**TASK ITEM**. Hunt through the entries for the word "simpl" and copy each line in which it appears.

######

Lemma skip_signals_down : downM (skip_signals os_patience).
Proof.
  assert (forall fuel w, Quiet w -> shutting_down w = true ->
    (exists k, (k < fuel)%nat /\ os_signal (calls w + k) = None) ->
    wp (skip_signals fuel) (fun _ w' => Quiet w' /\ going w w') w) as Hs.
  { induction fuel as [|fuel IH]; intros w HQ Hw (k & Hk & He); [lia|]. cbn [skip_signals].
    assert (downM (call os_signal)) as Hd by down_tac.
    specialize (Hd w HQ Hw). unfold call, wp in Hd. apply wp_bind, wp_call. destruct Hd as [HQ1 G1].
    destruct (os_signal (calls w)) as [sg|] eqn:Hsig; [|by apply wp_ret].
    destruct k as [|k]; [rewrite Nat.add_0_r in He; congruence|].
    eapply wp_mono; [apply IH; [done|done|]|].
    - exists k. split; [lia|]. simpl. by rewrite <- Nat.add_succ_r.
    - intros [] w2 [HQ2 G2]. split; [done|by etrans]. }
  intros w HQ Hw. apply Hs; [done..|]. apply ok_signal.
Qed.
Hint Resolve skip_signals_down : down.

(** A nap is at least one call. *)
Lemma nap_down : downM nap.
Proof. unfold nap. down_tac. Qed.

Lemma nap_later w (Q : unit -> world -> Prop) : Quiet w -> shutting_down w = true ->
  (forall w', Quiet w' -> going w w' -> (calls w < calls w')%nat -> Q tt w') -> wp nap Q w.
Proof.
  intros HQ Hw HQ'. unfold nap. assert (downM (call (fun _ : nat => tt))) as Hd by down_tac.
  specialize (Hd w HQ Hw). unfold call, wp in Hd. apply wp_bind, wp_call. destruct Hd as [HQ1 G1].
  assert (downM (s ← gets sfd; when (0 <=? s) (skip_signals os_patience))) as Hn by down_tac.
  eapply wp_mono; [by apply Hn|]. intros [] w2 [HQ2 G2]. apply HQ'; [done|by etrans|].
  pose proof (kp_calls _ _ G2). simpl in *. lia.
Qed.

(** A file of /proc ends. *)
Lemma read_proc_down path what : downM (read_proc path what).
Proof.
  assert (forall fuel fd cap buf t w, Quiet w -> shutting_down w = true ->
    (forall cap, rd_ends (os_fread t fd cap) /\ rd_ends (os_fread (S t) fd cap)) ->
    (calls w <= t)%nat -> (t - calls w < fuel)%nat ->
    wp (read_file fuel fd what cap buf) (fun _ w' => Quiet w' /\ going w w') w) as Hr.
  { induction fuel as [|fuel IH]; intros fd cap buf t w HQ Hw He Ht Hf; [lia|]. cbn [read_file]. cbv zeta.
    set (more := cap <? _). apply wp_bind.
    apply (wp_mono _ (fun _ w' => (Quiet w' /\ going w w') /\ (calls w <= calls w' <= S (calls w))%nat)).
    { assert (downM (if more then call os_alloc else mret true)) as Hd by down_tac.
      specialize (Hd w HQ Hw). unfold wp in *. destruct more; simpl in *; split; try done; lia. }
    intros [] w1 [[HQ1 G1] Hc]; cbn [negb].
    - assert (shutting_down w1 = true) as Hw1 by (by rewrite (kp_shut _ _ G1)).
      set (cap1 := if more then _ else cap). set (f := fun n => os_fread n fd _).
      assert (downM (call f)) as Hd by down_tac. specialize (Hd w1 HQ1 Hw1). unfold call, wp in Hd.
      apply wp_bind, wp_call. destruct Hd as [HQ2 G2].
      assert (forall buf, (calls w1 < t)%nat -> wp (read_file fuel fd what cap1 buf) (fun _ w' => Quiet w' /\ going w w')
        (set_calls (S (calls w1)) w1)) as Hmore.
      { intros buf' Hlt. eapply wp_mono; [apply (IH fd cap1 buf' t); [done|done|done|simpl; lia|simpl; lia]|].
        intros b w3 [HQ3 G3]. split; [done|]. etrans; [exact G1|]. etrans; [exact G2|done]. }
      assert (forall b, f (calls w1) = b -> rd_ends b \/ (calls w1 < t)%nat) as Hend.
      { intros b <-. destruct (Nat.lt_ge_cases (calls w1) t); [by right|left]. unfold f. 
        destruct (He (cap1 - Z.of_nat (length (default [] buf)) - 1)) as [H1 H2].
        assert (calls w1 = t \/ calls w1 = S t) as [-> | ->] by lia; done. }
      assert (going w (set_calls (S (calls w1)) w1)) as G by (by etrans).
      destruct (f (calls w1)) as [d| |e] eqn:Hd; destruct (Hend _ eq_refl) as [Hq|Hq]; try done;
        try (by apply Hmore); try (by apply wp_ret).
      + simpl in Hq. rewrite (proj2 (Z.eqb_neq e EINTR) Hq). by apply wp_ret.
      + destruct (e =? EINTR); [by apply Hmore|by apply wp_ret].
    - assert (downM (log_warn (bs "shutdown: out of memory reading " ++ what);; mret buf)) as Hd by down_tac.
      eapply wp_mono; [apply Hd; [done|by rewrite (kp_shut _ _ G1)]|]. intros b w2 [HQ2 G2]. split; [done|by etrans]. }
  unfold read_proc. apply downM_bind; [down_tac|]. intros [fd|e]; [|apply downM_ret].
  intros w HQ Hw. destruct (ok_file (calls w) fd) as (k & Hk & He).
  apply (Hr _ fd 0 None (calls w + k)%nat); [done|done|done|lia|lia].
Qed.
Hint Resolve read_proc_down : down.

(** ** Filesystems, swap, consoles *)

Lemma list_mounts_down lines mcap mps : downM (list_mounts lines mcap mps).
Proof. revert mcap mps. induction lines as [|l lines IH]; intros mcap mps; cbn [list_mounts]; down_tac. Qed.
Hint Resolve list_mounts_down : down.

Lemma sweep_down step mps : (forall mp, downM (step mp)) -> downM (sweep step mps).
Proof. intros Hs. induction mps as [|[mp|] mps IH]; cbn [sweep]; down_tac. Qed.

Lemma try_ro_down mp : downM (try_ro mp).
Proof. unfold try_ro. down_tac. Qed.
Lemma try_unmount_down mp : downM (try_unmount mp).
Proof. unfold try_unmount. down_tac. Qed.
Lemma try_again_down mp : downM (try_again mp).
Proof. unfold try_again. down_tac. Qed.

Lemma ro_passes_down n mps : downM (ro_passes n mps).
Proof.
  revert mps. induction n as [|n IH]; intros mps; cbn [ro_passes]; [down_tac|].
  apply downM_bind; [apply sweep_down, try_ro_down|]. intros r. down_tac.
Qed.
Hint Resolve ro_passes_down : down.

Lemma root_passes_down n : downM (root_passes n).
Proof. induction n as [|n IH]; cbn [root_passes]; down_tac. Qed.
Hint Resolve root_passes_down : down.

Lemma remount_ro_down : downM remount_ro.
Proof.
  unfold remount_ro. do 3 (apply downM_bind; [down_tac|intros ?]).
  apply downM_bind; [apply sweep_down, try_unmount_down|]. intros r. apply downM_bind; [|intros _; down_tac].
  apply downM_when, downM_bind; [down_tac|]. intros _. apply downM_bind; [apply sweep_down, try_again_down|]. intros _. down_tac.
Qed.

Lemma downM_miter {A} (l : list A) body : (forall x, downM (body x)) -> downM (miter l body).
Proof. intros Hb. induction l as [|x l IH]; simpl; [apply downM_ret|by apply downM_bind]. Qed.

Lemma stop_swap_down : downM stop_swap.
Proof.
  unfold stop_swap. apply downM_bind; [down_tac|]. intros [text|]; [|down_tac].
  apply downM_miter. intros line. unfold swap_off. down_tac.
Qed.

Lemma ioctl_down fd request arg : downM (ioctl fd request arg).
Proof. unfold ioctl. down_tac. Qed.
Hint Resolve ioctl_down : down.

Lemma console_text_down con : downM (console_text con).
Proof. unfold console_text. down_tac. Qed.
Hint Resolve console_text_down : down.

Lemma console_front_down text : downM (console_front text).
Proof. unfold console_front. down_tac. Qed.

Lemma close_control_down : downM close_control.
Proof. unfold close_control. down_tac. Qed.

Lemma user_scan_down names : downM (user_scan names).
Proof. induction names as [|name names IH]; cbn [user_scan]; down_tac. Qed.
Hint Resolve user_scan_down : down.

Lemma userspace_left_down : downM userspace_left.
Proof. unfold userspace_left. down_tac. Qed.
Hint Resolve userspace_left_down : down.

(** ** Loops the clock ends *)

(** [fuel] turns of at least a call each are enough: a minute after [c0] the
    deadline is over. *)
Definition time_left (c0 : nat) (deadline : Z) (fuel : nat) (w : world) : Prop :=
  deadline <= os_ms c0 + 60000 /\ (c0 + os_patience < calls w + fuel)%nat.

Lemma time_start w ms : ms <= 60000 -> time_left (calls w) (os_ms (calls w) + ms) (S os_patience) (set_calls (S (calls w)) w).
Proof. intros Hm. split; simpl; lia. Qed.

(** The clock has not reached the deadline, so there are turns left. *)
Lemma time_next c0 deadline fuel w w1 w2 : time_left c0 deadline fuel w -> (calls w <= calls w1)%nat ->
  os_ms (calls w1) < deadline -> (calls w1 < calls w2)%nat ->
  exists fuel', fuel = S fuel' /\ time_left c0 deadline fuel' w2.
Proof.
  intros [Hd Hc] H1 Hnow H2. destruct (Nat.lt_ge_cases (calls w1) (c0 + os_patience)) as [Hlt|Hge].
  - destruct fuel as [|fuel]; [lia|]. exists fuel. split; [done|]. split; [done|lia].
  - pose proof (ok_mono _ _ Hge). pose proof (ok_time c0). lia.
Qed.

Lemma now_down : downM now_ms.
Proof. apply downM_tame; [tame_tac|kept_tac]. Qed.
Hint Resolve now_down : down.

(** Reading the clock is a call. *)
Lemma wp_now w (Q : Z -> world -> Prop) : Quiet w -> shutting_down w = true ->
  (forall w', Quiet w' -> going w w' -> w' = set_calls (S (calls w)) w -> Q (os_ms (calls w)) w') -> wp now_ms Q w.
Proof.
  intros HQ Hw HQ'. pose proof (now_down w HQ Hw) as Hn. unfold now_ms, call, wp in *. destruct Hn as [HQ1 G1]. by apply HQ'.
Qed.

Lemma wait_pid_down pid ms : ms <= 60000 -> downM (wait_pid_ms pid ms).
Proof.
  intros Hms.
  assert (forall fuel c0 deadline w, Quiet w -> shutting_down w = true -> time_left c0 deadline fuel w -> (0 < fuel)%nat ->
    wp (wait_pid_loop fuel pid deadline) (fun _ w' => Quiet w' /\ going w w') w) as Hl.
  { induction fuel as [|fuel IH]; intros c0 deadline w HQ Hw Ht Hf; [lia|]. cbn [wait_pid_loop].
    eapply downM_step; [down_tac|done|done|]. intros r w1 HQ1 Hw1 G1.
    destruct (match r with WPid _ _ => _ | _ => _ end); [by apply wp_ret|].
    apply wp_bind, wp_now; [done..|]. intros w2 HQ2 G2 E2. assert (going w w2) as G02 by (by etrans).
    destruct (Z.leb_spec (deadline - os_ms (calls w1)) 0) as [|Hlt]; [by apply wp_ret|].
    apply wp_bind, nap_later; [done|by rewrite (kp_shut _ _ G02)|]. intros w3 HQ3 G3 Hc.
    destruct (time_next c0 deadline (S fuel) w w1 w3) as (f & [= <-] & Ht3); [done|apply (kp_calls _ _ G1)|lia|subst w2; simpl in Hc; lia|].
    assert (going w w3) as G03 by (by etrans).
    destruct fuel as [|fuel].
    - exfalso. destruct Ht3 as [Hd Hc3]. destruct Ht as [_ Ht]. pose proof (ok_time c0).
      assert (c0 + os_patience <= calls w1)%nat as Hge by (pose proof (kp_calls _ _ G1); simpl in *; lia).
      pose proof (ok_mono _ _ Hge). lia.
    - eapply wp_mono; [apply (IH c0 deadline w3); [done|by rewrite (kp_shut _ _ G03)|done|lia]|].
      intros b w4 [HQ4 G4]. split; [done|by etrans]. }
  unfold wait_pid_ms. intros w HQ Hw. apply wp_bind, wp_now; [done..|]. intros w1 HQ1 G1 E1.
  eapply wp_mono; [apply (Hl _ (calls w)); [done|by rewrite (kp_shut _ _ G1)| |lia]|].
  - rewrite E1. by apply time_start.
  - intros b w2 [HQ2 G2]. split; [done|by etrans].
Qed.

######

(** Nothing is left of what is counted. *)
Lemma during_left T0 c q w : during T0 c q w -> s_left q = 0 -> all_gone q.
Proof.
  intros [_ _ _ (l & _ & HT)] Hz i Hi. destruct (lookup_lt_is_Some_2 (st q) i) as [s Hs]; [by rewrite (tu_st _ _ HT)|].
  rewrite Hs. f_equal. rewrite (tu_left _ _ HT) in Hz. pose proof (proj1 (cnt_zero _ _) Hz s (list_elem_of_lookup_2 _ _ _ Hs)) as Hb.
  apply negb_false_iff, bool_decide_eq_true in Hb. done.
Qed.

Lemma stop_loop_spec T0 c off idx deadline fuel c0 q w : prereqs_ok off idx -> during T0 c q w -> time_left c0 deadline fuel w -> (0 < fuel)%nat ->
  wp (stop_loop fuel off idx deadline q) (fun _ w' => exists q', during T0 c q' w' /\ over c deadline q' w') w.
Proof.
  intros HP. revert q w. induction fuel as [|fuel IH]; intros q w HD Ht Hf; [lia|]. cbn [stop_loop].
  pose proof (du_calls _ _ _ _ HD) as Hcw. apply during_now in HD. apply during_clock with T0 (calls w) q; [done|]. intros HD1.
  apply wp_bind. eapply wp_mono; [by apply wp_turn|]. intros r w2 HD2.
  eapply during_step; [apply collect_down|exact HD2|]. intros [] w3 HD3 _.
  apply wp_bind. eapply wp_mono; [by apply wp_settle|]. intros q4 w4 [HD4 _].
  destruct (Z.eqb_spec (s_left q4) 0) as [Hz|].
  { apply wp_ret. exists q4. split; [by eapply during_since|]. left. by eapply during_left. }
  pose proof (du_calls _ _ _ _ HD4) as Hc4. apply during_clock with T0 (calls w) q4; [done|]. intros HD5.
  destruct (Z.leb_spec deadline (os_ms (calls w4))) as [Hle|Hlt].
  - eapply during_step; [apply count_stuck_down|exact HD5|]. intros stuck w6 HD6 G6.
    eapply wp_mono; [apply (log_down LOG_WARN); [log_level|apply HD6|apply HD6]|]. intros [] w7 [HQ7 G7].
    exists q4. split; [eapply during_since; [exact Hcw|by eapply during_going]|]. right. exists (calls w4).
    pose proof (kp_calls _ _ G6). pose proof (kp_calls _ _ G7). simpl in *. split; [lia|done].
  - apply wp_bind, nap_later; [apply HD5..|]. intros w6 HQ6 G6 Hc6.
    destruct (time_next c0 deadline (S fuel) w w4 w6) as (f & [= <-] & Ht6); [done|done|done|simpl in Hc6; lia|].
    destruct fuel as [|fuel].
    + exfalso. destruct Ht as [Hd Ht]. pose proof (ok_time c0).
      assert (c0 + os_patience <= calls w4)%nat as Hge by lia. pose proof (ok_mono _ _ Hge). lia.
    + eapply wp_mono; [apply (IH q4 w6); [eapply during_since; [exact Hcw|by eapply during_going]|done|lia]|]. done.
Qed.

######

**EXERCISE RESULT**.
    - exists k. split; [lia|]. simpl. by rewrite <- Nat.add_succ_r.
  pose proof (kp_calls _ _ G2). simpl in *. lia.
      specialize (Hd w HQ Hw). unfold wp in *. destruct more; simpl in *; split; try done; lia. }
      { intros buf' Hlt. eapply wp_mono; [apply (IH fd cap1 buf' t); [done|done|done|simpl; lia|simpl; lia]|].
      + simpl in Hq. rewrite (proj2 (Z.eqb_neq e EINTR) Hq). by apply wp_ret.
Proof. intros Hb. induction l as [|x l IH]; simpl; [apply downM_ret|by apply downM_bind]. Qed.
Proof. intros Hm. split; simpl; lia. Qed.
    destruct (time_next c0 deadline (S fuel) w w1 w3) as (f & [= <-] & Ht3); [done|apply (kp_calls _ _ G1)|lia|subst w2; simpl in Hc; lia|].
      assert (c0 + os_patience <= calls w1)%nat as Hge by (pose proof (kp_calls _ _ G1); simpl in *; lia).
    pose proof (kp_calls _ _ G6). pose proof (kp_calls _ _ G7). simpl in *. split; [lia|done].
    destruct (time_next c0 deadline (S fuel) w w4 w6) as (f & [= <-] & Ht6); [done|done|done|simpl in Hc6; lia|].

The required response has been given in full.